DATASET EXTRACT:
(** the mask on the last word leaves zeros where the padding is *)
Lemma mask_spec bytes p len padded : holds bytes p -> 0 <= len -> padded = PAD_SIZE_UNSAFE len -> padded <> len ->
  Z.of_nat (length bytes) + padded <= mDataCapacity p -> exists p' body,
  (word ← read_mem (Z.of_nat (length bytes) + padded - 4) 4;
   write_mem (Z.of_nat (length bytes) + padded - 4) (le_bytes 4 (Z.land (le_value word) (pad_mask (padded - len))))) p = Some (tt, p') /\
  holds bytes p' /\ mDataCapacity p' = mDataCapacity p /\ Z.of_nat (length body) = len /\
  exists rest, default [] (mData p') = bytes ++ body ++ replicate (Z.to_nat (padded - len)) 0 ++ rest.
Proof.
  intros H Hlen Hpad Hne Hroom. pose proof (pad_spec len Hlen) as [Hp Hm]. rewrite <- Hpad in Hp, Hm.
  pose proof H as [Ho Hob Hpos Hs He (rest & Hd & Hc) Hcap].
  destruct (mData p) as [d|] eqn:Ed; simpl in Hd; [|destruct bytes; [|done]; destruct rest; [|done]; simpl in *; lia].
  assert (4 <= padded) by (Z.to_euclidean_division_equations; lia).
  set (a := take (Z.to_nat (padded - 4)) rest). set (c := drop (Z.to_nat padded) rest).
  set (word := take 4 (drop (Z.to_nat (padded - 4)) rest)).
  assert (rest = a ++ word ++ c) as Hrest.
  { unfold a, word, c. rewrite <- (take_drop (Z.to_nat (padded - 4)) rest) at 1. f_equal.
    rewrite <- (take_drop 4 (drop (Z.to_nat (padded - 4)) rest)) at 1. f_equal. rewrite drop_drop. f_equal. lia. }
  assert (length a = Z.to_nat (padded - 4)) as La by (unfold a; rewrite length_take; lia).
  assert (length word = 4%nat) as Lw by (unfold word; rewrite length_take, length_drop; lia). clearbody a c word. subst rest d.
  rewrite (bind_step _ _ _ _ _ (read_mem_step (Z.of_nat (length bytes) + padded - 4) 4 p _ (bytes ++ a) word c Ed
    ltac:(by rewrite <- app_assoc) ltac:(rewrite length_app; lia) ltac:(by rewrite Lw))).
  set (word' := le_bytes 4 _). assert (length word' = 4%nat) as Lw' by apply length_le_bytes.
  rewrite (write_mem_step _ word' p _ Ed) by (rewrite ?length_app; lia). rewrite app_assoc, store_after by (rewrite ?length_app; lia).
  rewrite Lw', drop_app_length' by done. exists (p <| mData := Some ((bytes ++ a) ++ word' ++ c) |>), (a ++ take (Z.to_nat (4 - (padded - len))) word').
  split; [done|]. split; [|split; [done|split; [rewrite length_app, length_take; lia|]]].
  - split; cbn; try done. exists (a ++ word' ++ c). rewrite <- app_assoc. split; [done|]. rewrite !length_app in *. lia.
  - exists c. cbn. rewrite <- !app_assoc. do 2 f_equal.
    assert (replicate (Z.to_nat (padded - len)) 0 = drop (Z.to_nat (4 - (padded - len))) word') as -> by (symmetry; apply pad_mask_zeros; lia).
    by rewrite app_assoc, take_drop.
Qed.

Lemma writeInplace_spec bytes p len : holds bytes p -> 0 <= len -> Z.of_nat (length bytes) + PAD_SIZE_UNSAFE len <= GROWTH_LIMIT -> exists p' body,
  writeInplace e len p = Some (Some (Z.of_nat (length bytes)), p') /\ Z.of_nat (length body) = len /\
  holds (bytes ++ body ++ replicate (Z.to_nat (PAD_SIZE_UNSAFE len - len)) 0) p'.
Proof.
  intros H Hlen Hlim. pose proof (pad_spec len Hlen) as [Hp _]. unfold writeInplace.
  destruct (INT32_MAX <? len) eqn:E; bool_to_prop; [unfold GROWTH_LIMIT, INT32_MAX in *; lia|].
  rewrite (bind_step _ _ _ _ _ (pad_size_ret len p ltac:(lia))). set (padded := PAD_SIZE_UNSAFE len) in *. rewrite bind_id.
  destruct (reserve_spec bytes p padded H) as (p1 & H1 & Hroom & Hk); [lia|done|].
  assert (uint64 (mDataPos p + padded) <? mDataPos p = false) as ->.
  { rewrite (h_pos _ _ H). unfold uint64. rewrite Z.mod_small by (unfold GROWTH_LIMIT in *; lia). apply Z.ltb_ge. lia. }
  rewrite (Hk _ _ (fun _ => mret None)). rewrite bind_gets, (h_pos _ _ H1). destruct (padded =? len) eqn:Epad; bool_to_prop; cbn [negb].
  - rewrite bind_ret. destruct (finish_spec bytes p1 padded H1 Hroom) as (p' & body & Hf & Hh & Hl & _); [lia|].
    rewrite (bind_step _ _ _ _ _ Hf). exists p', body. split; [done|]. split; [lia|]. rewrite Epad, Z.sub_diag. by rewrite app_nil_r.
  - destruct (mask_spec bytes p1 len padded H1 Hlen eq_refl Epad Hroom) as (p2 & body & Hmask & H2 & Hcap & Hbody & rest & Hrest).
    rewrite (bind_step _ _ _ _ _ Hmask).
    destruct (finish_spec bytes p2 padded H2) as (p' & new & Hf & Hh & Hl & _ & Hnew); [lia|lia|]. rewrite (bind_step _ _ _ _ _ Hf).
    exists p', body. split; [done|]. split; [done|]. rewrite Hrest, drop_app_length, app_assoc in Hnew.
    rewrite take_app_length' in Hnew by (rewrite length_app, length_replicate; lia). by rewrite Hnew in Hh.
Qed.

(** the bytes with their padding *)
Definition padded_bytes (data : list Z) : list Z :=
  data ++ replicate (Z.to_nat (PAD_SIZE_UNSAFE (Z.of_nat (length data)) - Z.of_nat (length data))) 0.

Lemma length_padded data : Z.of_nat (length (padded_bytes data)) = PAD_SIZE_UNSAFE (Z.of_nat (length data)).
Proof. unfold padded_bytes. rewrite length_app, length_replicate. pose proof (pad_spec (Z.of_nat (length data)) ltac:(lia)). lia. Qed.

Lemma write_spec bytes p data : holds bytes p -> Z.of_nat (length bytes + length (padded_bytes data)) <= GROWTH_LIMIT -> exists p',
  write e data p = Some (NO_ERROR, p') /\ holds (bytes ++ padded_bytes data) p'.
Proof.
  intros H Hlim. rewrite Nat2Z.inj_add, length_padded in Hlim. unfold write. pose proof (pad_spec (Z.of_nat (length data)) ltac:(lia)).
  destruct (INT32_MAX <? _) eqn:E; bool_to_prop; [unfold GROWTH_LIMIT, INT32_MAX in *; lia|].
  destruct (writeInplace_spec bytes p (Z.of_nat (length data)) H ltac:(lia) Hlim) as (p1 & body & Hw & Hb & H1).
  rewrite (bind_step _ _ _ _ _ Hw). destruct (overwrite_spec bytes body _ p1 data H1) as (p2 & Ho & H2 & _); [lia|].
  rewrite (bind_step _ _ _ _ _ Ho). by exists p2.
Qed.

Lemma write_string_spec bytes p n str : holds bytes p -> (0 < n)%nat ->
  let text := concat (map (le_bytes n) str) ++ le_bytes n 0 in
  Z.of_nat (length bytes + 4 + length (padded_bytes text)) <= GROWTH_LIMIT -> exists p',
  write_string e n (Some str) p = Some (NO_ERROR, p') /\ holds (bytes ++ le_bytes 4 (Z.of_nat (length str)) ++ padded_bytes text) p'.
Proof.
  intros H Hn text Hlim. unfold write_string.
  destruct (writeAligned_spec bytes p 4 (Z.of_nat (length str)) H) as (p1 & Hw & H1); [lia|lia|].
  unfold writeInt32. rewrite (bind_step _ _ _ _ _ Hw), Z.eqb_refl.
  assert (Z.of_nat (length text) = Z.of_nat n * Z.of_nat (length str) + Z.of_nat n) as Hl
    by (unfold text; rewrite length_app, length_concat_bytes, length_le_bytes; lia).
  destruct (writeInplace_spec _ p1 (Z.of_nat (length text)) H1) as (p2 & body & Hi & Hb & H2);
    [lia|rewrite length_app, length_le_bytes; rewrite !Nat2Z.inj_add, length_padded in Hlim; lia|].
  cbv zeta. rewrite <- Hl, (bind_step _ _ _ _ _ Hi).
  set (chars := concat (map (le_bytes n) str)) in *. set (pre := bytes ++ le_bytes 4 (Z.of_nat (length str))) in *.
  set (b1 := take (length chars) body). set (b2 := drop (length chars) body). set (z := replicate _ 0) in H2.
  assert (body = b1 ++ b2) as Hbb by (symmetry; apply take_drop). assert (length text = (length chars + n)%nat) as Hlt
    by (unfold text; by rewrite length_app, length_le_bytes).
  rewrite Hbb in H2. rewrite <- app_assoc in H2. destruct (overwrite_spec pre b1 (b2 ++ z) p2 chars H2) as (p3 & Ho & H3 & _);
    [unfold b1; rewrite length_take; lia|]. rewrite (bind_step _ _ _ _ _ Ho). rewrite app_assoc in H3.
  destruct (overwrite_spec (pre ++ chars) b2 z p3 (le_bytes n 0) H3) as (p4 & Ho4 & H4 & _);
    [unfold b2; rewrite length_le_bytes, length_drop; lia|].
  replace (Z.of_nat (length pre) + Z.of_nat n * Z.of_nat (length str)) with (Z.of_nat (length (pre ++ chars)))
    by (rewrite length_app; unfold chars at 1; rewrite length_concat_bytes; lia).
  rewrite (bind_step _ _ _ _ _ Ho4). exists p4. split; [done|]. unfold padded_bytes, text, pre in *. rewrite <- !app_assoc in *. exact H4.
Qed.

WHAT NEEDS TO BE DONE:
Please, from the entries above, set down exactly the lines from the one containing "rewrite (bind_step _ _ _ _ _ (pad_size_ret" through the one containing "exists p', body. split; [done|]. split; [done|].", and only those.

SOLUTION TO THE EXERCISE:
  rewrite (bind_step _ _ _ _ _ (pad_size_ret len p ltac:(lia))). set (padded := PAD_SIZE_UNSAFE len) in *. rewrite bind_id.
  destruct (reserve_spec bytes p padded H) as (p1 & H1 & Hroom & Hk); [lia|done|].
  assert (uint64 (mDataPos p + padded) <? mDataPos p = false) as ->.
  { rewrite (h_pos _ _ H). unfold uint64. rewrite Z.mod_small by (unfold GROWTH_LIMIT in *; lia). apply Z.ltb_ge. lia. }
  rewrite (Hk _ _ (fun _ => mret None)). rewrite bind_gets, (h_pos _ _ H1). destruct (padded =? len) eqn:Epad; bool_to_prop; cbn [negb].
  - rewrite bind_ret. destruct (finish_spec bytes p1 padded H1 Hroom) as (p' & body & Hf & Hh & Hl & _); [lia|].
    rewrite (bind_step _ _ _ _ _ Hf). exists p', body. split; [done|]. split; [lia|]. rewrite Epad, Z.sub_diag. by rewrite app_nil_r.
  - destruct (mask_spec bytes p1 len padded H1 Hlen eq_refl Epad Hroom) as (p2 & body & Hmask & H2 & Hcap & Hbody & rest & Hrest).
    rewrite (bind_step _ _ _ _ _ Hmask).
    destruct (finish_spec bytes p2 padded H2) as (p' & new & Hf & Hh & Hl & _ & Hnew); [lia|lia|]. rewrite (bind_step _ _ _ _ _ Hf).
    exists p', body. split; [done|]. split; [done|]. rewrite Hrest, drop_app_length, app_assoc in Hnew.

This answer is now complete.